Time. One of life's most precious assets. Yet, the art of savouring time is all but lost.
Today life is performed at a hectic pace. Every activity is planned, scheduled, prioritised. We're encouraged to mature quickly, attain academic brilliance, toil for long hours, and do something with every minute of our free time.
The result is we constantly sit in life's fast lane, as life goes by in a blur. No time to explore, reflect, imagine, dream or even breathe. Seldom is the question asked, "In the final reckoning what difference will this very urgent, very important diary entry make?".
Slow mediums are on the decline. Reading books, listening to the radio, hearing complete albums, watching nature and a whole host of art and craft endeavours have been jilted. Their place taken by smartphones, games machines, YouTube videos, bite-sized TV programmes, individual music downloads and anything that might provide instant stimulation and gratification.

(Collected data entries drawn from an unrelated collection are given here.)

(* ===== verification/Network.v ===== *)
(** * Running a graph ([pipelines/pipeline.go], [graphs/graph.go])

    [Pipeline.Run] joins sources, processor and sinks with the operators of
    go-streams, and [Graph.Run] starts all pipelines; connectors are channels
    between them.  The go-streams operators are a parameter.  A run of a graph is
    described by what went over each channel until the sources ended. *)
From S2P Require Import Prelude Interleave GoTime ParseDuration Gtfs Events StateStore Proc Config.
From S2P Require Import Endpoints Graph Typing.

Import Graph GraphSpec.
#[local] Existing Instances InMemory.in_memory InMemory.in_memory_ok.

(** [flow.NewPassThrough], [flow.Merge] and [flow.FanOut]: what comes out of them,
    from what went in.  The order in which [Merge] takes from its inputs is open. *)
Class GoStreams := {
  PassThrough : list any → list any;
  Merge : list (list any) → list any → Prop;
  FanOut : nat → list any → list (list any);
}.

(** Their documentation: a pass-through retransmits elements as they are, [Merge]
    merges several flows into one, [FanOut] makes identical flows of one. *)
Class GoStreamsOk `{!GoStreams} : Prop := {
  PassThrough_same : ∀ xs, PassThrough xs = xs;
  Merge_interleaves : ∀ xss ys, Merge xss ys → interleaved xss ys;
  FanOut_copies : ∀ n xs, FanOut n xs = replicate n xs;
}.

(** Operators that do that and no more, for the concrete runs. *)
Definition plain_streams : GoStreams := {|
  PassThrough xs := xs;
  Merge := interleaved;
  FanOut n xs := replicate n xs;
|}.

Lemma plain_streams_ok : @GoStreamsOk plain_streams.
Proof. by split. Qed.

(** ** What a processor sends *)

(** What a program may send when the store may answer anything. *)
Inductive may_send : prog → list any → Prop :=
| may_Return : may_send Return []
| may_Get k new c m f xs : may_send (c m f) xs → may_send (store_Get k new c) xs
| may_Set k m ttl c err xs : may_send (c err) xs → may_send (store_Set k m ttl c) xs
| may_Delete k c xs : may_send c xs → may_send (store_Delete k c) xs
| may_Send x c xs : may_send c xs → may_send (chan_Send x c) (x :: xs).

(** The store a processor has for itself, as it is at the start; a processor that
    uses none has one all the same, and one on a store of the graph has [None]. *)
Definition own_store (p : Processor) : option InMemory.InMemoryStateStore :=
  match store_of p with
  | None => Some (InMemory.NewInMemoryStateStore (InMemory.mkConfig 0))
  | Some (Own (backend_InMemory expiry)) =>
      Some (InMemory.NewInMemoryStateStore (InMemory.mkConfig expiry))
  | Some _ => None
  end.

Section network.
Context `{!ProtoLib, !Platform, !GoStreams}.

(** A processor on its own store does what [run] says; what others write to a
    store of the graph meanwhile is left open here. *)
Definition emits (p : Processor) (ins : list arrival) (out : list any) : Prop :=
  match own_store p with
  | Some s => out = outputs (handle_of p) ins s
  | None => ∃ xss, out = concat xss ∧ Forall2 (λ a xs, may_send (handle_of p (what a)) xs) ins xss
  end.

(** [Pipeline.Run]: [from] is what each source gave, [ins] what the processor took
    and when, [to] what each sink was sent. *)
Definition Pipeline_Run (p : Pipeline) (from : list (list any)) (ins : list arrival)
    (to : list (list any)) : Prop :=
  ∃ pr out, processor p = Some pr ∧
    Merge (PassThrough <$> from) (what <$> ins) ∧ timely 0 ins ∧
    emits pr ins out ∧ to = FanOut (length (sinks p)) out.

(** What a source may give a pipeline.  A source that several pipelines name
    divides its elements among them: each element is received once. *)
Definition source_yields (s : Source) (xs : list any) : Prop :=
  match s with
  | src_HTTP h => ∃ rs all, HTTPSource.init h rs = Some all ∧ xs `sublist_of` all
  | src_Redis _ => ∃ payloads, xs = RedisLink.init <$> payloads
  | src_Connector None => xs = []
  | src_Connector (Some _) => True
  end.

(** ** The channels of a graph *)

(** The traffic of a run: by number of the pipeline and of its source or sink. *)
Record flow := mkFlow {
  taken : nat → nat → list any;
  arrivals : nat → list arrival;
  given : nat → nat → list any;
}.

Definition source_at (g : Graph.t) (e : nat * nat) : option Source :=
  p ← pipelines g !! e.1; sources p !! e.2.
Definition sink_at (g : Graph.t) (e : nat * nat) : option Sink :=
  p ← pipelines g !! e.1; sinks p !! e.2.

(** All ends of pipelines, numbered. *)
Definition ends (count : Pipeline → nat) (g : Graph.t) : list (nat * nat) :=
  concat (imap (λ i p, pair i <$> seq 0 (count p)) (pipelines g)).

Definition reads (g : Graph.t) (c : ID) (e : nat * nat) : Prop :=
  match source_at g e with Some (src_Connector (Some c')) => c' = c | _ => False end.
Definition writes (g : Graph.t) (c : ID) (e : nat * nat) : Prop :=
  match sink_at g e with Some (sink_Connector (Some c')) => c' = c | _ => False end.

#[export] Instance reads_dec g c e : Decision (reads g c e).
Proof. unfold reads. repeat case_match; apply _. Defined.
#[export] Instance writes_dec g c e : Decision (writes g c e).
Proof. unfold writes. repeat case_match; apply _. Defined.

Definition all_taken (g : Graph.t) (fl : flow) (c : ID) : list (list any) :=
  (λ e, taken fl e.1 e.2) <$> filter (reads g c) (ends (λ p, length (sources p)) g).
Definition all_given (g : Graph.t) (fl : flow) (c : ID) : list (list any) :=
  (λ e, given fl e.1 e.2) <$> filter (writes g c) (ends (λ p, length (sinks p)) g).

(** [Graph.Run]: every pipeline runs.  Nothing can be sent on a nil channel.  On the channel of a connector the elements
    of all its writers meet in some order, and each goes to one of its readers. *)
Definition Graph_Run (g : Graph.t) (fl : flow) : Prop :=
  (∀ i p, pipelines g !! i = Some p →
     Pipeline_Run p (taken fl i <$> seq 0 (length (sources p))) (arrivals fl i)
       (given fl i <$> seq 0 (length (sinks p))) ∧
     (∀ j s, sources p !! j = Some s → source_yields s (taken fl i j)) ∧
     (∀ j, sinks p !! j = Some (sink_Connector None) → given fl i j = [])) ∧
  (∀ c, ∃ channel, interleaved (all_given g fl c) channel ∧ interleaved (all_taken g fl c) channel).

(** ** Ends of channels *)

Lemma elem_of_ends count g e :
  e ∈ ends count g ↔ ∃ p, pipelines g !! e.1 = Some p ∧ (e.2 < count p)%nat.
Proof.
  unfold ends. rewrite list_elem_of_In, in_concat. setoid_rewrite <- list_elem_of_In. split.
  - intros (l & Hl & He). apply elem_of_lookup_imap in Hl as (i & p & -> & Hp).
    apply list_elem_of_fmap in He as (j & -> & Hj%elem_of_seq). exists p. split; [done|]. cbn. lia.
  - intros (p & Hp & Hj). exists (pair e.1 <$> seq 0 (count p)). split.
    + apply elem_of_lookup_imap. by exists e.1, p.
    + apply list_elem_of_fmap. exists e.2. split; [by destruct e|]. apply elem_of_seq. lia.
Qed.

Lemma NoDup_ends count g : NoDup (ends count g).
Proof.
  unfold ends. generalize (pipelines g). intros l. induction l as [|p l IH] using rev_ind; [constructor|].
  rewrite imap_app. cbn. rewrite concat_app. cbn. rewrite app_nil_r. apply NoDup_app. split_and!.
  - done.
  - intros e He Hin. apply list_elem_of_fmap in Hin as (j & -> & _).
    apply list_elem_of_In, in_concat in He as (x & Hx & He). apply list_elem_of_In in Hx, He.
    apply elem_of_lookup_imap in Hx as (i & q & -> & Hq%lookup_lt_Some).
    apply list_elem_of_fmap in He as (? & [= <- _] & _). lia.
  - apply NoDup_fmap_2; [by intros ?? [= ->]|]. apply NoDup_seq.
Qed.

Lemma reads_end g c e : reads g c e → e ∈ ends (λ p, length (sources p)) g.
Proof.
  unfold reads, source_at. intros He. apply elem_of_ends.
  destruct (pipelines g !! e.1) as [p|]; [|done]. exists p. split; [done|]. cbn in He.
  destruct (sources p !! e.2) eqn:Hs; [|done]. by eapply lookup_lt_Some.
Qed.

Lemma writes_end g c e : writes g c e → e ∈ ends (λ p, length (sinks p)) g.
Proof.
  unfold writes, sink_at. intros He. apply elem_of_ends.
  destruct (pipelines g !! e.1) as [p|]; [|done]. exists p. split; [done|]. cbn in He.
  destruct (sinks p !! e.2) eqn:Hs; [|done]. by eapply lookup_lt_Some.
Qed.

(** What a reader took is among what was given to the connector. *)
Lemma taken_given g fl c e x :
  Graph_Run g fl → reads g c e → x ∈ taken fl e.1 e.2 →
  ∃ e', writes g c e' ∧ x ∈ given fl e'.1 e'.2.
Proof.
  intros [_ Hc] He Hx. destruct (Hc c) as (ch & Hw & Hr).
  assert (x ∈ ch) as Hin.
  { apply (interleaved_elem _ _ x Hr). exists (taken fl e.1 e.2). split; [|done].
    apply list_elem_of_fmap. exists e. split; [done|].
    apply list_elem_of_filter. split; [done|by eapply reads_end]. }
  apply (interleaved_elem _ _ x Hw) in Hin as (xs & Hxs & Hin).
  apply list_elem_of_fmap in Hxs as (e' & -> & [He' _]%list_elem_of_filter). by exists e'.
Qed.

(** With one writer and one reader, the reader takes what the writer gives. *)
Lemma one_to_one g fl c w r :
  Graph_Run g fl → (∀ e, writes g c e ↔ e = w) → (∀ e, reads g c e ↔ e = r) →
  taken fl r.1 r.2 = given fl w.1 w.2.
Proof.
  intros [_ Hc] Hw Hr. destruct (Hc c) as (ch & Hiw & Hir). unfold all_given, all_taken in *.
  rewrite (filter_sole _ _ w) in Hiw; [|apply NoDup_ends|by eapply writes_end, Hw|done].
  rewrite (filter_sole _ _ r) in Hir; [|apply NoDup_ends|by eapply reads_end, Hr|done].
  apply interleaved_one in Hiw, Hir. by subst.
Qed.

(** ** Pipelines *)

Context `{!GoStreamsOk}.

(** A sink is sent all that the processor sends. *)
Lemma pipeline_given g fl i p j :
  Graph_Run g fl → pipelines g !! i = Some p → (j < length (sinks p))%nat →
  ∃ pr, processor p = Some pr ∧ emits pr (arrivals fl i) (given fl i j).
Proof.
  intros [Hp _] Hi Hj. destruct (Hp i p Hi) as [(pr & out & Hpr & _ & _ & Hout & Hto) _].
  exists pr. split; [done|]. rewrite FanOut_copies in Hto.
  assert ((given fl i <$> seq 0 (length (sinks p))) !! j = Some (given fl i j)) as Hl
    by (rewrite list_lookup_fmap, lookup_seq_lt by lia; done).
  rewrite Hto in Hl. apply lookup_replicate in Hl as [-> _]. done.
Qed.

(** The processor takes the elements of all sources, each once and those of a
    source in order. *)
Lemma pipeline_taken g fl i p :
  Graph_Run g fl → pipelines g !! i = Some p →
  interleaved (taken fl i <$> seq 0 (length (sources p))) (what <$> arrivals fl i).
Proof.
  intros [Hp _] Hi. destruct (Hp i p Hi) as [(pr & out & _ & Hm & _) _].
  apply Merge_interleaves in Hm. revert Hm. generalize (taken fl i <$> seq 0 (length (sources p))).
  intros l. assert (PassThrough <$> l = l) as ->; [|done].
  rewrite <- (list_fmap_id l) at 2. apply list_fmap_ext. intros. apply PassThrough_same.
Qed.
(** ** What arrives where *)

Lemma may_send_typed kd p xs : sends_only kd p → may_send p xs → Forall (is_message kd) xs.
Proof.
  intros Hp Hs. induction Hs; cbn in Hp; eauto using Forall_nil_2.
  destruct Hp. constructor; auto.
Qed.

Lemma emits_typed p ins out : emits p ins out → Forall (is_message (produces p)) out.
Proof.
  unfold emits. destruct (own_store p) as [s|]; [intros ->; apply outputs_typed|].
  intros (xss & -> & Hall). apply Forall_concat. induction Hall as [|a xs ins xss Hxs _ IH]; [constructor|].
  constructor; [|done]. eapply may_send_typed; [apply handle_sends_only|done].
Qed.

Lemma polled_bytes h rs all x :
  HTTPSource.init h rs = Some all → x ∈ all → type_of_element x = T_bytes.
Proof.
  unfold HTTPSource.init. case_decide; [done|]. intros [= <-] Hx.
  apply list_elem_of_In, in_concat in Hx as (xs & Hxs & Hx). apply list_elem_of_In in Hxs, Hx.
  apply list_elem_of_fmap in Hxs as (r & -> & _).
  destruct r as [|code [b|e]]; cbn in Hx; repeat case_decide;
    rewrite ?elem_of_cons, ?elem_of_nil in Hx; by destruct_or? Hx; subst.
Qed.

(** A source that gives the processor elements it knows. *)
Definition source_ok (g : Graph.t) (pr : Processor) (s : Source) : bool :=
  match s with
  | src_HTTP _ | src_Redis _ => accepts pr T_bytes
  | src_Connector None => true
  | src_Connector (Some c) =>
      forallb (λ e, match pipelines g !! e.1 ≫= processor with
                    | Some w => accepts pr (T_message (produces w))
                    | None => true
                    end)
        (filter (writes g c) (ends (λ p, length (sinks p)) g))
  end.

Definition well_typed (g : Graph.t) : bool :=
  forallb (λ p, match processor p with
                | Some pr => forallb (source_ok g pr) (sources p)
                | None => true
                end) (pipelines g).

(** What the reader of a connector takes was sent by a processor that writes to
    it. *)
Lemma taken_from g fl c e x :
  Graph_Run g fl → reads g c e → x ∈ taken fl e.1 e.2 →
  ∃ e' p w, writes g c e' ∧ pipelines g !! e'.1 = Some p ∧ processor p = Some w ∧
    is_message (produces w) x.
Proof.
  intros Hrun He Hx. destruct (taken_given _ _ _ _ _ Hrun He Hx) as (e' & He' & Hx').
  pose proof (writes_end _ _ _ He') as (p & Hp & Hj)%elem_of_ends.
  destruct (pipeline_given _ _ _ _ _ Hrun Hp Hj) as (w & Hw & Hem).
  exists e', p, w. split_and!; [done..|]. apply emits_typed in Hem.
  rewrite Forall_forall in Hem. by apply Hem.
Qed.

Lemma source_ok_accepts g fl i p j s pr x :
  Graph_Run g fl → pipelines g !! i = Some p → sources p !! j = Some s →
  source_ok g pr s = true → x ∈ taken fl i j → accepts pr (type_of_element x) = true.
Proof.
  intros Hrun Hi Hj Hok Hx. destruct (Hrun) as [Hp _]. destruct (Hp i p Hi) as (_ & Hy & _).
  specialize (Hy j s Hj). destruct s as [h|[c|]|r]; cbn [source_yields source_ok] in *.
  - destruct Hy as (rs & all & Hall & Hsub). rewrite (polled_bytes h rs all x Hall); [done|].
    by eapply sublist_subseteq.
  - destruct (taken_from g fl c (i, j) x Hrun) as (e & q & w & He & Hq & Hw & Hm).
    { unfold reads, source_at. cbn. rewrite Hi. cbn. by rewrite Hj. }
    { done. }
    rewrite Hm. rewrite forallb_forall in Hok. specialize (Hok e). rewrite Hq in Hok. cbn in Hok.
    rewrite Hw in Hok. apply Hok, list_elem_of_In, list_elem_of_filter.
    split; [done|]. by eapply writes_end.
  - rewrite Hy in Hx. by apply not_elem_of_nil in Hx.
  - destruct Hy as (payloads & Hy). rewrite Hy in Hx.
    apply list_elem_of_fmap in Hx as (b & -> & _). done.
Qed.

(** C20: In a graph whose connectors join processors to others that know what they
    send, every element that a processor takes, in any run and whatever the
    sources give, is of a type in its type switch. *)
Theorem well_typed_network g fl i p pr a :
  well_typed g = true → Graph_Run g fl → pipelines g !! i = Some p → processor p = Some pr →
  a ∈ arrivals fl i → accepts pr (type_of_element (what a)) = true.
Proof.
  intros Hwt Hrun Hi Hpr Ha.
  assert (what a ∈ what <$> arrivals fl i) as Hw by (by apply list_elem_of_fmap_2).
  apply (interleaved_elem _ _ _ (pipeline_taken g fl i p Hrun Hi)) in Hw as (xs & Hxs & Hx).
  apply list_elem_of_fmap in Hxs as (j & -> & [_ Hj]%elem_of_seq).
  destruct (lookup_lt_is_Some_2 (sources p) j) as [s Hs]; [done|].
  unfold well_typed in Hwt. rewrite forallb_forall in Hwt. specialize (Hwt p).
  rewrite Hpr in Hwt. eapply source_ok_accepts; [done|done|done| |done].
  rewrite forallb_forall in Hwt. apply Hwt.
  - apply list_elem_of_In. by eapply list_elem_of_lookup_2.
  - apply list_elem_of_In. by eapply list_elem_of_lookup_2.
Qed.
End network.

Carl's book aims to be an antidote to this time-sickness. Within its pages are many thought provoking examples of how to take a more leisurely approach to living. There's the highly active Slow Food movement with their magazines, events and workshops. The Dutch inspired Woonerf-style ('living street') residential traffic management schemes. Japanese schools where schedules and subjects are set by the students, who never sit an exam. Even a whole chapter on the joys of Tantric sex.
Slow isn't easy. It takes courage and deep breaths to accomplish the necessary behavioural changes, and allow everything to happen at its own natural speed. But, as this book ably demonstrates, it's worth it. Slow is beautiful. Be sure you take the time to read it.